Lemma mask_is_testbit (b : byte) (k : Z) :
  0 <= k -> negb (Z.land #b (2 ^ k) =? 0) = Z.testbit #b k.
Proof.
  intros Hk.
  destruct (Z.testbit #b k) eqn:Hbit.
  - apply negb_true_iff, Z.eqb_neq. intros H0.
    assert (Ht : Z.testbit (Z.land #b (2 ^ k)) k = true)
      by (rewrite Z.land_spec, Hbit, Z.pow2_bits_true by lia; reflexivity).
    rewrite H0, Z.bits_0 in Ht. discriminate.
  - apply negb_false_iff, Z.eqb_eq. apply Z.bits_inj'. intros n Hn.
    rewrite Z.land_spec, Z.bits_0.
    destruct (Z.eq_dec n k) as [->|Hne].
    + now rewrite Hbit.
    + rewrite Z.pow2_bits_false by lia. apply andb_false_r.
Qed.

Lemma unsigned_eqb_iff (b c : byte) (z : Z) :
  z = #c -> ((#b =? z) = true <-> b = c).
Proof.
  intros ->. rewrite Z.eqb_eq. split; [apply byte.unsigned_inj | now intros ->].
Qed.

End BitFields.

(** C4: when the device-info exchange returns a payload of at least 8
    bytes, [get_info] returns a [DeviceInfo] whose major version is
    [(byte0 >> 4) & (0x0F - 2)] (the subtraction applies to the mask),
    whose minor version is the low nibble of byte 0, whose USB flag
    holds iff byte 1 is 0x01, whose num, caps and scroll lock flags are
    bits 0, 1 and 2 of byte 2, and whose sleeping flag holds iff byte 3
    is 0x03; with a payload of fewer than 8 bytes [get_info] fails. *)
Theorem get_info_decodes :
  forall (p p' : Port) (payload : list byte),
    send_command x01 [] p = (Some payload, p') ->
    ((8 <= length payload)%nat ->
     exists info,
       get_info p = (Some info, p')
       /\ #(version_major info) = Z.land (Z.shiftr #(at_ payload 0) 4) (0x0F - 2)
       /\ #(version_minor info) = #(at_ payload 0) mod 16
       /\ (usb_connected info = true <-> at_ payload 1 = x01)
       /\ num_lock info = Z.testbit #(at_ payload 2) 0
       /\ caps_lock info = Z.testbit #(at_ payload 2) 1
       /\ scroll_lock info = Z.testbit #(at_ payload 2) 2
       /\ (pc_sleeping info = true <-> at_ payload 3 = x03))
    /\ ((length payload < 8)%nat -> get_info p = (None, p')).
Proof.
  intros p p' payload Hsend.
  unfold get_info, bind. rewrite Hsend. unfold size. split; intros Hlen.
  - replace (Z.of_nat (length payload) <? 8) with false by (symmetry; apply Z.ltb_ge; lia).
    eexists. split; [reflexivity|].
    cbn [version_major version_minor usb_connected num_lock caps_lock scroll_lock
         pc_sleeping].
    split; [apply major_nibble_fits|].
    split; [apply minor_nibble|].
    split; [now apply unsigned_eqb_iff|].
    split; [exact (mask_is_testbit _ 0 ltac:(lia))|].
    split; [exact (mask_is_testbit _ 1 ltac:(lia))|].
    split; [exact (mask_is_testbit _ 2 ltac:(lia))|].
    now apply unsigned_eqb_iff.
  - replace (Z.of_nat (length payload) <? 8) with true by (symmetry; apply Z.ltb_lt; lia).
    reflexivity.
Qed.

Lemma get_info_decodes_witness :
  (exists info,
      get_info (mkPort [] [] [Received (make_frame DEVICE_ADDR x81
                                          [x40; x01; x05; x03; x00; x00; x00; x00])])
      = (Some info, mkPort [make_frame DEVICE_ADDR x01 []] [] [])
      /\ #(version_major info) = 4
      /\ #(version_minor info) = 0
      /\ (usb_connected info = true <-> x01 = x01)
      /\ num_lock info = true
      /\ caps_lock info = false
      /\ scroll_lock info = true
      /\ (pc_sleeping info = true <-> x03 = x03))
  /\ get_info (mkPort [] [] [Received (make_frame DEVICE_ADDR x81 [x40; x01; x05; x03])])
     = (None, mkPort [make_frame DEVICE_ADDR x01 []] [] []).
Proof.
  split.
  - apply (proj1 (get_info_decodes
                    (mkPort [] [] [Received (make_frame DEVICE_ADDR x81
                                               [x40; x01; x05; x03; x00; x00; x00; x00])])
                    (mkPort [make_frame DEVICE_ADDR x01 []] [] [])
                    [x40; x01; x05; x03; x00; x00; x00; x00]
                    ltac:(vm_compute; reflexivity))).
    simpl. lia.
  - apply (proj2 (get_info_decodes
                    (mkPort [] [] [Received (make_frame DEVICE_ADDR x81 [x40; x01; x05; x03])])
                    (mkPort [make_frame DEVICE_ADDR x01 []] [] [])
                    [x40; x01; x05; x03]
                    ltac:(vm_compute; reflexivity))).
    simpl. lia.
Defined.

(** The major version is the high nibble with bit 1 cleared, not the
    high nibble less two: version byte 0x40 decodes to major 4. *)
Example version_major_of_0x40 :
  Z.land (Z.shiftr #x40 4) (0x0F - 2) = 4 /\ Z.shiftr #x40 4 - 2 = 2.
Proof. split; reflexivity. Qed.

(** ** Absolute mouse report *)

Section LittleEndian.
(** * Stable L2-norm and normalisation ([BasisLib/ops/safe.py])

    A shallow embedding of the three functions of [safe.py], [norm],
    [normalize_and_return_norm] and [normalize], together with the part
    of the NumPy array engine they call: element-wise arithmetic with
    broadcasting, [np.max], [np.sum] over an axis argument with
    [keepdims], [np.where] and [np.squeeze], and the exceptions these
    raise.

    Arrays are a dtype, a shape and the row-major list of their
    elements; a NumPy scalar is the array of shape [()] it behaves as.
    The element type and its arithmetic are an interface ([Scalar]);
    everything that concerns shapes, axes and raised exceptions is
    proved for every instance of it.  The statements about values are
    proved for the instance [R_scalar], in which elements are real
    numbers and the operations are exact: rounding, overflow,
    underflow, NaN and infinities are not part of that instance.

    The file has three parts: the definitions, the lemmas about the
    engine and about the three functions, and the theorems on the
    behaviour of [safe.py] with their concrete runs. *)

From Stdlib Require Import List ZArith Bool Arith Lia Reals Lra Permutation.
Import ListNotations.

Set Implicit Arguments.
(** * Airbnb NYC price analysis: the cleaning and statistics pipeline

    A shallow embedding of [analysis.py].  A pandas [DataFrame] is a list of
    rows; the frames of a run live in a store, so that a function which
    assigns a column of the frame it was given is told apart from one which
    builds a new frame.

    Numbers.  A numeric cell is an exact rational, or missing ([None], the
    NaN of pandas), and the arithmetic of the model is exact.  The only
    irrational quantity of the script is the standard deviation (a square
    root), which is a real number; the z-score column is therefore
    real-valued.

    The script itself computes in IEEE 754 binary64, where every operation
    rounds.  A statement that depends on the last bit of a result (which
    side of a bound a value falls on, whether two edges coincide, whether a
    difference is exactly zero) is therefore made for columns of whole
    numbers of bounded size, where the operations involved are exact in
    binary64 too, or is made with a margin that no rounding error reaches;
    the part [Binary64] below has the notions for this, and the outlier
    filter on doubles. *)

From Stdlib Require Import Floats.
From Stdlib Require Import String Ascii List Bool Arith ZArith QArith Qround Qreals.
From Stdlib Require Import Reals Lia Psatz Permutation Sorted.
Import ListNotations.

Local Open Scope Q_scope.

(* ================================================================= *)
(** ** Cells and NaN-propagating arithmetic *)

(** A float cell: [None] is NaN. *)
Definition cell := option Q.

(** A real-valued float cell ([price_zscore]); [None] is NaN. *)
Definition rcell := option R.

**********

• GOAL OF THE EXERCISE: Each line in the listing above that includes "ltac" is to be copied.

• SOLUTION TO THIS TASK:
    split; [exact (mask_is_testbit _ 0 ltac:(lia))|].
    split; [exact (mask_is_testbit _ 1 ltac:(lia))|].
    split; [exact (mask_is_testbit _ 2 ltac:(lia))|].
                    ltac:(vm_compute; reflexivity))).
                    ltac:(vm_compute; reflexivity))).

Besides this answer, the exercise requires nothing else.